From the entries below, output the line with "(** What an" and each following line up to and including the line with "is_ok (py_getitem (VDict", exactly as written.

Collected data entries
BEGIN

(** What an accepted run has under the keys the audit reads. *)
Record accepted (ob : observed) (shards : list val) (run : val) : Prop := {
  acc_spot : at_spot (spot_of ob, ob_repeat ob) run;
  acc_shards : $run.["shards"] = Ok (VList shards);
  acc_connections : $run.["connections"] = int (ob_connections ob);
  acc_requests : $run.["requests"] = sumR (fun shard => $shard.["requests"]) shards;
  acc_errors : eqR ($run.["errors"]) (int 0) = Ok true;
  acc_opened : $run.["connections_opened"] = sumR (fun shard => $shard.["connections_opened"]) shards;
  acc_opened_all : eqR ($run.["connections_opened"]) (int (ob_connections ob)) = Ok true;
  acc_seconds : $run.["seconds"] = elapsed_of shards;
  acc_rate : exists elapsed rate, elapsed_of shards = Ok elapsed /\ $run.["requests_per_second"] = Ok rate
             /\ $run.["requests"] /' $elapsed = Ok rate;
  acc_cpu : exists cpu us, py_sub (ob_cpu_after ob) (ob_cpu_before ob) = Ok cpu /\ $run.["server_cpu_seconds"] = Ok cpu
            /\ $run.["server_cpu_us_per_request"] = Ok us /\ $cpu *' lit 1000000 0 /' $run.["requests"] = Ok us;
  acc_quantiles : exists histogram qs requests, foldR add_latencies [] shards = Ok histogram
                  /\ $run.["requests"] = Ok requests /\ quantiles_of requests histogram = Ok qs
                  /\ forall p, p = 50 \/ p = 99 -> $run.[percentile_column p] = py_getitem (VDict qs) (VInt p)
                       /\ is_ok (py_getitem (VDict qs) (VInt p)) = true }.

END
BEGIN

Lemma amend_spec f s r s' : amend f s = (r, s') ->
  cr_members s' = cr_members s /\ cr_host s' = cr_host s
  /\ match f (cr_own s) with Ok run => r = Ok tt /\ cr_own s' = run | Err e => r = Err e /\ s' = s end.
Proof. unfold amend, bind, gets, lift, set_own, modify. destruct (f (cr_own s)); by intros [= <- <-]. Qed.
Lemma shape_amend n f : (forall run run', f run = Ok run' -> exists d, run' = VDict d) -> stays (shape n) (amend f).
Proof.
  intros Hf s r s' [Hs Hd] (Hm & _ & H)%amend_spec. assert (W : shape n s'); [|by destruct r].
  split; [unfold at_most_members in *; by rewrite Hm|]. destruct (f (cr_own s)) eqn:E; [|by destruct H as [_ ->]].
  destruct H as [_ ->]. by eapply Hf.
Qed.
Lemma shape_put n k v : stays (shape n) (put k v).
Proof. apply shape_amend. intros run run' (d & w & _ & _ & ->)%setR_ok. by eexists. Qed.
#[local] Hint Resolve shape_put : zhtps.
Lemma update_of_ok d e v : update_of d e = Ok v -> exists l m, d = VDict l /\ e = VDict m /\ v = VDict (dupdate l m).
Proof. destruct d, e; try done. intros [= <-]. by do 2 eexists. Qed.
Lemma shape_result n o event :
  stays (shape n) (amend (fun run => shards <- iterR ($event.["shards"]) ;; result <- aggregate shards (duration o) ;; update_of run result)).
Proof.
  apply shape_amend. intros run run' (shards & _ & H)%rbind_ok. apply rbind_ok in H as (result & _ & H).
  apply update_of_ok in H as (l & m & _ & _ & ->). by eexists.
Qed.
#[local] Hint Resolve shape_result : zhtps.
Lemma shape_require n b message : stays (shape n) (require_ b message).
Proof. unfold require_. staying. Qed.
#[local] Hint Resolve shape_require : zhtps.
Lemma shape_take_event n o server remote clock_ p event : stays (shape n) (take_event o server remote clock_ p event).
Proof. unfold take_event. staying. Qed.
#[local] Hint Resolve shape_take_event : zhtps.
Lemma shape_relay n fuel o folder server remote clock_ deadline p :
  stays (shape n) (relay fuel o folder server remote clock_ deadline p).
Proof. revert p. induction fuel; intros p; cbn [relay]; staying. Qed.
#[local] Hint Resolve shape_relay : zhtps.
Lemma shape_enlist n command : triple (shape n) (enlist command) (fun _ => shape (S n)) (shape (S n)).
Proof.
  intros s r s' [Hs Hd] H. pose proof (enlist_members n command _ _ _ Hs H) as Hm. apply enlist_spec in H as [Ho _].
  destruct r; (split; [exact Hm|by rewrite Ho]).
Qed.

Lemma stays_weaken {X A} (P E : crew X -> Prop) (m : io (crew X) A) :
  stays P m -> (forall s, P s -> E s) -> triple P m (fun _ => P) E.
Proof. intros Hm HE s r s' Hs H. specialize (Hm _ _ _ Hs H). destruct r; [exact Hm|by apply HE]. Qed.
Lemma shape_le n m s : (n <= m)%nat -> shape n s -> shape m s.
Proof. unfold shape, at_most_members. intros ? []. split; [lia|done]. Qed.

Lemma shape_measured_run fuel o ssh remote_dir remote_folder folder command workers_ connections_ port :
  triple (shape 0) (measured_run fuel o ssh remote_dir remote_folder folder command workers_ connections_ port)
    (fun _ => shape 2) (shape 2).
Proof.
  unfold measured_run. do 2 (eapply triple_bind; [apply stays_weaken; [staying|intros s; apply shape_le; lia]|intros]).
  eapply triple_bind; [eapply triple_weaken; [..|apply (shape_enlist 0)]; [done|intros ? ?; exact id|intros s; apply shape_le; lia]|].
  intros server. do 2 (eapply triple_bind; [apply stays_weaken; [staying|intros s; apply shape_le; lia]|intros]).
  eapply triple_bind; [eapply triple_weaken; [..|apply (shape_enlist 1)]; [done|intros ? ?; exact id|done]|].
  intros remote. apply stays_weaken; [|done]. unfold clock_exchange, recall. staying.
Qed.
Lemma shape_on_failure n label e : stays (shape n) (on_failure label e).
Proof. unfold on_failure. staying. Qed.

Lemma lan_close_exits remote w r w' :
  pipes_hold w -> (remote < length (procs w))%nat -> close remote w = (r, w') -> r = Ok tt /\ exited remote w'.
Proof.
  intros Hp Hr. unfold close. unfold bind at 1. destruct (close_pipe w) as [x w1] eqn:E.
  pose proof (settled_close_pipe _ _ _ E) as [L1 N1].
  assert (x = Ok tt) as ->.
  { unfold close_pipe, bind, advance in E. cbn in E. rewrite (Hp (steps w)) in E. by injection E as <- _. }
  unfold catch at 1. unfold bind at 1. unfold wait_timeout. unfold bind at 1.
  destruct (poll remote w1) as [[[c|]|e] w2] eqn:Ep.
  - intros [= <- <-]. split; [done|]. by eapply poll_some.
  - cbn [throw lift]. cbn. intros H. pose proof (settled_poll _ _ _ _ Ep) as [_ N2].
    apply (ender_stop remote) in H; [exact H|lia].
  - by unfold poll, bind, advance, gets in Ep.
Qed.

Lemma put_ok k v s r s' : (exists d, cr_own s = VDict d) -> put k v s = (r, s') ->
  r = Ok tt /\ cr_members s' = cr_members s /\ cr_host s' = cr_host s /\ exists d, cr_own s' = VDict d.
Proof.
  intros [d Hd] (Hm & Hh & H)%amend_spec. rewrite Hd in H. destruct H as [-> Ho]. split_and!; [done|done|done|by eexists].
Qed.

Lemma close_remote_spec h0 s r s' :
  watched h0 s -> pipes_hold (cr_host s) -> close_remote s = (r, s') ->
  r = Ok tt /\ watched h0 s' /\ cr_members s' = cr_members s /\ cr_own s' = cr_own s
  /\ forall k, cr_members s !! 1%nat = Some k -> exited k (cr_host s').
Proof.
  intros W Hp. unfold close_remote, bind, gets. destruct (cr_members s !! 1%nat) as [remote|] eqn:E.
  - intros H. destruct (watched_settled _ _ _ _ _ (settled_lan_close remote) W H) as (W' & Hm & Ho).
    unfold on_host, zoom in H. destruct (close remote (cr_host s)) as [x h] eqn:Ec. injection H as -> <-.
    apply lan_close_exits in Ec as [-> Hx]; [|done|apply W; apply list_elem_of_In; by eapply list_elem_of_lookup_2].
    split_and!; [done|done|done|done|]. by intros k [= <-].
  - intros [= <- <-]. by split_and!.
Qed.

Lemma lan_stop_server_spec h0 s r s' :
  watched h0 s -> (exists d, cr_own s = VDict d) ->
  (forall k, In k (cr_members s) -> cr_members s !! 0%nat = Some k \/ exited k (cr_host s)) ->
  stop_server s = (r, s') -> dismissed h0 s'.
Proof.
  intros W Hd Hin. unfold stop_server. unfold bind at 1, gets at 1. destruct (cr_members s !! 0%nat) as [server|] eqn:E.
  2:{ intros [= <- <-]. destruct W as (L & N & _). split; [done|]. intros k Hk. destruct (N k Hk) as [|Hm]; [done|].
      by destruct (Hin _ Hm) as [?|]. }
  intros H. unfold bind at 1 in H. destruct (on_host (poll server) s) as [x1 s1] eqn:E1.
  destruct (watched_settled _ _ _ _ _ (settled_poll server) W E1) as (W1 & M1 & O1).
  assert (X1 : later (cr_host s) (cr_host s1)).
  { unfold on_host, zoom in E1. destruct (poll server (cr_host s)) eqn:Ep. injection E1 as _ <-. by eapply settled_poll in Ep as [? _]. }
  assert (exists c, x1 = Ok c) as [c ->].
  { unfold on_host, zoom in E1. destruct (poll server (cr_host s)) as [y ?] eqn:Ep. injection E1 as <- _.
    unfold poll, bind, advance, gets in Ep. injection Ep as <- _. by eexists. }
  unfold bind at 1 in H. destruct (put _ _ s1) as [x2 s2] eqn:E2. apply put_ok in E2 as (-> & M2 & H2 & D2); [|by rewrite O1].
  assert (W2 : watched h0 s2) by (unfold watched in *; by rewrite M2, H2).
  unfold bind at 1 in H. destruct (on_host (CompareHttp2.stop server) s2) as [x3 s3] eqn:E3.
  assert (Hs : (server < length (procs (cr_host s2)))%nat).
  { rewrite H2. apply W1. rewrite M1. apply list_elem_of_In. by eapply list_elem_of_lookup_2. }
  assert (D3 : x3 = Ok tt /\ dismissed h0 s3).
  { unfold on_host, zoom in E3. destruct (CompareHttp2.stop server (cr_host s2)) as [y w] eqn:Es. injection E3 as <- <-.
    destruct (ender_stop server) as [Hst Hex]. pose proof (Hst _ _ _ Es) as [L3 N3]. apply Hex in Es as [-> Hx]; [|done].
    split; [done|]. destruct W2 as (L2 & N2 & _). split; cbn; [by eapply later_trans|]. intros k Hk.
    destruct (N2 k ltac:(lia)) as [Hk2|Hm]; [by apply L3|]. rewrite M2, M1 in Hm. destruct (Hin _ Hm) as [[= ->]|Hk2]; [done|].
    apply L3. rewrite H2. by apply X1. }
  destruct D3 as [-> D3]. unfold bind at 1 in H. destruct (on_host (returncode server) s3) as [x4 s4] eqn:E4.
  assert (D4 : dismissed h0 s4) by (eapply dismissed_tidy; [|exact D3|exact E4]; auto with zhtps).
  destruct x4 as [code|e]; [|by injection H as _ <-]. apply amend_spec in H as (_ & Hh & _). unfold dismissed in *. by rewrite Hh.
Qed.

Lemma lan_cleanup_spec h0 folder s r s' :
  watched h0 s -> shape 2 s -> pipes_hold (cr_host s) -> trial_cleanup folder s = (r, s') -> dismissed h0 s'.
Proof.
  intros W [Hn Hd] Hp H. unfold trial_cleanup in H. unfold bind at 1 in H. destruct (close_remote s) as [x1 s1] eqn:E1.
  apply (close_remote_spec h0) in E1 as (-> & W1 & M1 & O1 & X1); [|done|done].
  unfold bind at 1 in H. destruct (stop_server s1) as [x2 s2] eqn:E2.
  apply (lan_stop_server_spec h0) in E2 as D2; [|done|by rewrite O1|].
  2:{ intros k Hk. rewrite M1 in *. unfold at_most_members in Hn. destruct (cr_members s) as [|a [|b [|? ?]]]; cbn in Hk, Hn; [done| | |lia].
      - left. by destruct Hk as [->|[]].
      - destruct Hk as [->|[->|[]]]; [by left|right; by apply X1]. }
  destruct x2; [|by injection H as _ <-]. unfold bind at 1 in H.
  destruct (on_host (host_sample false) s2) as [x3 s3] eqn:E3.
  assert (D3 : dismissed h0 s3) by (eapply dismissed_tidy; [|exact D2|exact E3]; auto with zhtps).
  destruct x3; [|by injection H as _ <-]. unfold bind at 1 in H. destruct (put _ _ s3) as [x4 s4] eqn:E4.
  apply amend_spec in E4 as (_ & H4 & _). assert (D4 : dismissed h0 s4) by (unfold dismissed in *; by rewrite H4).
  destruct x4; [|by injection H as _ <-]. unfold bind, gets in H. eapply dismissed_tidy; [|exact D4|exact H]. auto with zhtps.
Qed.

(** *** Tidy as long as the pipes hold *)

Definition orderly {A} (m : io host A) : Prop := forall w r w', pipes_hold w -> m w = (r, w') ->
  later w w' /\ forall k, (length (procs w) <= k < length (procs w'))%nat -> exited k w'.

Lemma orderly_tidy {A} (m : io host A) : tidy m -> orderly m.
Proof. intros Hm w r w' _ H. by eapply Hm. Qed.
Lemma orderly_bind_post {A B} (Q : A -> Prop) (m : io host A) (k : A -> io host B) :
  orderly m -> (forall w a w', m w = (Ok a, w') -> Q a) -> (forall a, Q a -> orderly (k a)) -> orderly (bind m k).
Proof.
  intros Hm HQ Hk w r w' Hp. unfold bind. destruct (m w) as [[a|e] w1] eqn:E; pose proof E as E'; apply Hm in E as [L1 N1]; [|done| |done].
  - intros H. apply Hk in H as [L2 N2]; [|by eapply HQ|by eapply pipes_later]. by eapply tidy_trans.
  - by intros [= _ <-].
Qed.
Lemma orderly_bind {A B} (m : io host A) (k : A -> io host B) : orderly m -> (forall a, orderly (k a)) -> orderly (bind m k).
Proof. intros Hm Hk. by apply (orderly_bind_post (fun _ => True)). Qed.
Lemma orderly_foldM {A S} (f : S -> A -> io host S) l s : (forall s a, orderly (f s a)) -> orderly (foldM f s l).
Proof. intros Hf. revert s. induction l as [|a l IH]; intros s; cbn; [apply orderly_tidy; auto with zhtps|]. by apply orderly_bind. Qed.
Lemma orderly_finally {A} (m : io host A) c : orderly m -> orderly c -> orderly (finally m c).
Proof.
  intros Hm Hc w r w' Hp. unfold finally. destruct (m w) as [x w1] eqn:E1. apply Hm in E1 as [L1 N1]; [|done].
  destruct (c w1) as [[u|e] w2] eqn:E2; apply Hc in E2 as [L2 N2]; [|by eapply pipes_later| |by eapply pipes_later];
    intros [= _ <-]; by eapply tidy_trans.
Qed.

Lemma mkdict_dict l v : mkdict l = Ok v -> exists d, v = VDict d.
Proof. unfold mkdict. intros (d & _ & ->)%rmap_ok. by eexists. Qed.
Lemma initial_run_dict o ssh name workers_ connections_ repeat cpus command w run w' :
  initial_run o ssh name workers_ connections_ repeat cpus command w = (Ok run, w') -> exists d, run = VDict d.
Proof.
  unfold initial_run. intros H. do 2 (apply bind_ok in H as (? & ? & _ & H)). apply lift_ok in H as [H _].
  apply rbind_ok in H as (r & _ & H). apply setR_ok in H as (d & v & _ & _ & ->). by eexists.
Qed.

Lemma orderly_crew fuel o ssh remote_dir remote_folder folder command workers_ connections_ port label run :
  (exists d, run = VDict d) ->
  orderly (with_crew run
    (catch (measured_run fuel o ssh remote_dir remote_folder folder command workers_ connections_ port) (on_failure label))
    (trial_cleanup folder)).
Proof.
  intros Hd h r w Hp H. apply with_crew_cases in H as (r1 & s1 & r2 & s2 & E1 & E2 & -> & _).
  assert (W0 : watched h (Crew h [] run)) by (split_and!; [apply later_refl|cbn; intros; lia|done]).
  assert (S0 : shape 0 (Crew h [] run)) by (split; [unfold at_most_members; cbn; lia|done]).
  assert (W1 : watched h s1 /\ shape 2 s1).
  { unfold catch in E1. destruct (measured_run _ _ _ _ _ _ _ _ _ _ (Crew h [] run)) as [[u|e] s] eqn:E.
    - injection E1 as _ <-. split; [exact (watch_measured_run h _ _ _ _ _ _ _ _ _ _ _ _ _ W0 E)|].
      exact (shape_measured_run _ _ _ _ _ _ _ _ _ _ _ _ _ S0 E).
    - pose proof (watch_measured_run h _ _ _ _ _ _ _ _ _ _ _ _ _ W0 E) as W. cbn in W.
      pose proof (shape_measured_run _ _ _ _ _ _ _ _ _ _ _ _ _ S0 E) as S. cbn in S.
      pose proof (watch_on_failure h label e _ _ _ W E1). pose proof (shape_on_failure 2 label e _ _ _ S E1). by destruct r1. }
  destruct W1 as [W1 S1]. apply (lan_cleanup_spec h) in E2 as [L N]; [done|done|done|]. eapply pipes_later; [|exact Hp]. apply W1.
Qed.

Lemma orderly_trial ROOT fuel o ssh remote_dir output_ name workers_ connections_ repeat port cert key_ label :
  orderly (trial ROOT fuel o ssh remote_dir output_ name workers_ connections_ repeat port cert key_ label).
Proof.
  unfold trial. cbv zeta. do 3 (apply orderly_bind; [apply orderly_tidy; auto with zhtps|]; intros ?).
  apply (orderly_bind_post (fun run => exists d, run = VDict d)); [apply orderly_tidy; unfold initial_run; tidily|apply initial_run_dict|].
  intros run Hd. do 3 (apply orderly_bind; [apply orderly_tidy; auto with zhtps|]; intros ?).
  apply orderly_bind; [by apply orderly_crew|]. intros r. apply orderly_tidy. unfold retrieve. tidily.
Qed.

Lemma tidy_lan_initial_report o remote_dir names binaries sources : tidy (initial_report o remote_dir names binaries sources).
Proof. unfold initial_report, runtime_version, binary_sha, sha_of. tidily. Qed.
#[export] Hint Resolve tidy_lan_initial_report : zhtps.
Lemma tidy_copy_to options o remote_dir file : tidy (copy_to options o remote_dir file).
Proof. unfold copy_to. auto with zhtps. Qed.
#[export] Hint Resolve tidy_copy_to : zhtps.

END

_COMPLETED EXERCISE_.
(** What an accepted run has under the keys the audit reads. *)
Record accepted (ob : observed) (shards : list val) (run : val) : Prop := {
  acc_spot : at_spot (spot_of ob, ob_repeat ob) run;
  acc_shards : $run.["shards"] = Ok (VList shards);
  acc_connections : $run.["connections"] = int (ob_connections ob);
  acc_requests : $run.["requests"] = sumR (fun shard => $shard.["requests"]) shards;
  acc_errors : eqR ($run.["errors"]) (int 0) = Ok true;
  acc_opened : $run.["connections_opened"] = sumR (fun shard => $shard.["connections_opened"]) shards;
  acc_opened_all : eqR ($run.["connections_opened"]) (int (ob_connections ob)) = Ok true;
  acc_seconds : $run.["seconds"] = elapsed_of shards;
  acc_rate : exists elapsed rate, elapsed_of shards = Ok elapsed /\ $run.["requests_per_second"] = Ok rate
             /\ $run.["requests"] /' $elapsed = Ok rate;
  acc_cpu : exists cpu us, py_sub (ob_cpu_after ob) (ob_cpu_before ob) = Ok cpu /\ $run.["server_cpu_seconds"] = Ok cpu
            /\ $run.["server_cpu_us_per_request"] = Ok us /\ $cpu *' lit 1000000 0 /' $run.["requests"] = Ok us;
  acc_quantiles : exists histogram qs requests, foldR add_latencies [] shards = Ok histogram
                  /\ $run.["requests"] = Ok requests /\ quantiles_of requests histogram = Ok qs
                  /\ forall p, p = 50 \/ p = 99 -> $run.[percentile_column p] = py_getitem (VDict qs) (VInt p)
                       /\ is_ok (py_getitem (VDict qs) (VInt p)) = true }.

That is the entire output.